**Description of the task**
Lines in the entries below where the word "node" shows up should each be copied.
※
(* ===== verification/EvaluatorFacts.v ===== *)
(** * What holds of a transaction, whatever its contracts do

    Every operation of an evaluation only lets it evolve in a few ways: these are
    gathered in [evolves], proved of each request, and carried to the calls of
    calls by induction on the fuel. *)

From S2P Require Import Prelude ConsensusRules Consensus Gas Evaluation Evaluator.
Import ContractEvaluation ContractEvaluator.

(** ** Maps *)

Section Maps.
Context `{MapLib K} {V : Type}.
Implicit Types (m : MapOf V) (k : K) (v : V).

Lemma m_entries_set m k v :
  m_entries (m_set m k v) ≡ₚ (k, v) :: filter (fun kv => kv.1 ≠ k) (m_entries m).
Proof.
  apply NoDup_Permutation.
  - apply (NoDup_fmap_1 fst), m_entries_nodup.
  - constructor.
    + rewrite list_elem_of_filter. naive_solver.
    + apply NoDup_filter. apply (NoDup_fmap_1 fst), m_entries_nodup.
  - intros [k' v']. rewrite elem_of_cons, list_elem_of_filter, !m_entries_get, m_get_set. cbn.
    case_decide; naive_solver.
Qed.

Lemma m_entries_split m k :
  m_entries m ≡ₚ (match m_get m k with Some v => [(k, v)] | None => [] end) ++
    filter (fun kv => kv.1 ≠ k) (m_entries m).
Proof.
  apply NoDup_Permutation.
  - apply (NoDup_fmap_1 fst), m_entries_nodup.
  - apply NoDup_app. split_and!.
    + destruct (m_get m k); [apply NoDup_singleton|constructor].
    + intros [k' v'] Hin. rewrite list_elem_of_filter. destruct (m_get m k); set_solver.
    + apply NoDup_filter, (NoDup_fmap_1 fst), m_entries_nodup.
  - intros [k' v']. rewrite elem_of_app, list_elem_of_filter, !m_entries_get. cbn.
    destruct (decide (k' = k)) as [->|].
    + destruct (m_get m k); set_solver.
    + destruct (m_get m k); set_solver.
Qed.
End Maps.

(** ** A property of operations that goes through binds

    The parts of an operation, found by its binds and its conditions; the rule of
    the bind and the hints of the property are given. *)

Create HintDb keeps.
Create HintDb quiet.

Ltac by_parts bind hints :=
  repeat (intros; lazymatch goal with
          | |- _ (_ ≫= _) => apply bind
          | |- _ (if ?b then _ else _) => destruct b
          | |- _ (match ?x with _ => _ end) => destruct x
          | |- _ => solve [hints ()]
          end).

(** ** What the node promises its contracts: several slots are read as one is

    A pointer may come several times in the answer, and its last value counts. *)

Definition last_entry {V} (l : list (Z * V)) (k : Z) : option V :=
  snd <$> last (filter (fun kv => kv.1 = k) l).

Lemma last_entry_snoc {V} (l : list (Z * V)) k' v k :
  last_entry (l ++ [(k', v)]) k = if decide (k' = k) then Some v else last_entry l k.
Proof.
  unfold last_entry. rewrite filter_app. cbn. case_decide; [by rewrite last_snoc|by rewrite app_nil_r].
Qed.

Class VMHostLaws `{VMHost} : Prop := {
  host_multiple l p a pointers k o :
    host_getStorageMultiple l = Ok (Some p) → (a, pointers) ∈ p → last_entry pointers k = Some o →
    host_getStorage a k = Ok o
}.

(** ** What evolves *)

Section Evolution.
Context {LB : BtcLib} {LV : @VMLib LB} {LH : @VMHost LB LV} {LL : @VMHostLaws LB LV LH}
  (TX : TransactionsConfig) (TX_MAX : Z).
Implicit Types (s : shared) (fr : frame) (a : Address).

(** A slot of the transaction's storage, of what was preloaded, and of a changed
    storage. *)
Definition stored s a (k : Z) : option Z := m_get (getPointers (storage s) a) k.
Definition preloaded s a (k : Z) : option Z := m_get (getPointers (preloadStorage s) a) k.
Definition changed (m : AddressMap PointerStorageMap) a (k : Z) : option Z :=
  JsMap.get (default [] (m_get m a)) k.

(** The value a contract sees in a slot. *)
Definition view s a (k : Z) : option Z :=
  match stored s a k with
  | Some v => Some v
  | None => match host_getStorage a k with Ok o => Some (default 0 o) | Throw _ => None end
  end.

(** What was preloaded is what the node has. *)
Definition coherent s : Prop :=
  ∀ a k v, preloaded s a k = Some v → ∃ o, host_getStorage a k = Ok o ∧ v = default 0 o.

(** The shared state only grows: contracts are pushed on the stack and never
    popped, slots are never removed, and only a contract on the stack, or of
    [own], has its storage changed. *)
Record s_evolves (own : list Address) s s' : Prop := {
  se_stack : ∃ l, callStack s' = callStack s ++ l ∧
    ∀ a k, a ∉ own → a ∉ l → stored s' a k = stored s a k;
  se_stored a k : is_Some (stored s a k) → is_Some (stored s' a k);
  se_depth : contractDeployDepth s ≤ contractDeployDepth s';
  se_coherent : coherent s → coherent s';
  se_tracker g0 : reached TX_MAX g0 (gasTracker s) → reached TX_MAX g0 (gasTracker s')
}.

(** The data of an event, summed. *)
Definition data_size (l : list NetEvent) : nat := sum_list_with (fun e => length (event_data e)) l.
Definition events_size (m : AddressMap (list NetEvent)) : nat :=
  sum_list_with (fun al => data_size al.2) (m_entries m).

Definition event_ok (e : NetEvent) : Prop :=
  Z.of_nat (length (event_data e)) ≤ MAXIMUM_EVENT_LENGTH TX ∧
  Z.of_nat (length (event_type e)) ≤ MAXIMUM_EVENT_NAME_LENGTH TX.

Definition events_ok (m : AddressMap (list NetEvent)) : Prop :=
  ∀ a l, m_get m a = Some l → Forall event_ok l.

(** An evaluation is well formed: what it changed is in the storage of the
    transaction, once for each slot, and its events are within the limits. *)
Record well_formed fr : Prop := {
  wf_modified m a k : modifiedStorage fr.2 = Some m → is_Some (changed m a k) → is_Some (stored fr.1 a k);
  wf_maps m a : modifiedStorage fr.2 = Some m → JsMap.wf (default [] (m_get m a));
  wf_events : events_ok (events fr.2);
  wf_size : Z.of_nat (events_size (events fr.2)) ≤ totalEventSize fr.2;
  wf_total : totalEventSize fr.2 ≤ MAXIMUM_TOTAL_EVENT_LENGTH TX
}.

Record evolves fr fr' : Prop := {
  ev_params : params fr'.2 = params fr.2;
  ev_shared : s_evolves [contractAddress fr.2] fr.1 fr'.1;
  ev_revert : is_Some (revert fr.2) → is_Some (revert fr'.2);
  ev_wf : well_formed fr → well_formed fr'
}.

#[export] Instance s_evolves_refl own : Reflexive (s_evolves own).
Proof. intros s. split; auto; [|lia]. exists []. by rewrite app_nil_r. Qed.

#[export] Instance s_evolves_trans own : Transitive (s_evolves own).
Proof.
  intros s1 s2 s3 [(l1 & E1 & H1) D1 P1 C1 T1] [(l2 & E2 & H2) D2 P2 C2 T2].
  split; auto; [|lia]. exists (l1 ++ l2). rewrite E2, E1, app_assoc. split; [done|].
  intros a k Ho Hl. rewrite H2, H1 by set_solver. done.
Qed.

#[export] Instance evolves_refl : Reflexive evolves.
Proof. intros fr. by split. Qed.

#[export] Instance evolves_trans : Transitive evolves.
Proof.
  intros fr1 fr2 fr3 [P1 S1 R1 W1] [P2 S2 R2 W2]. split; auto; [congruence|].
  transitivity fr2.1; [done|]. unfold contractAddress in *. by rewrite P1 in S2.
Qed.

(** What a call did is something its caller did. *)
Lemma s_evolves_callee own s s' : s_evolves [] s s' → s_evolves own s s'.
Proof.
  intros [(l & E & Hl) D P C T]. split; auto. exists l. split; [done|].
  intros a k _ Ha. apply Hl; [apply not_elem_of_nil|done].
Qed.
※
**Written response**
(** ** What the node promises its contracts: several slots are read as one is
(** What was preloaded is what the node has. *)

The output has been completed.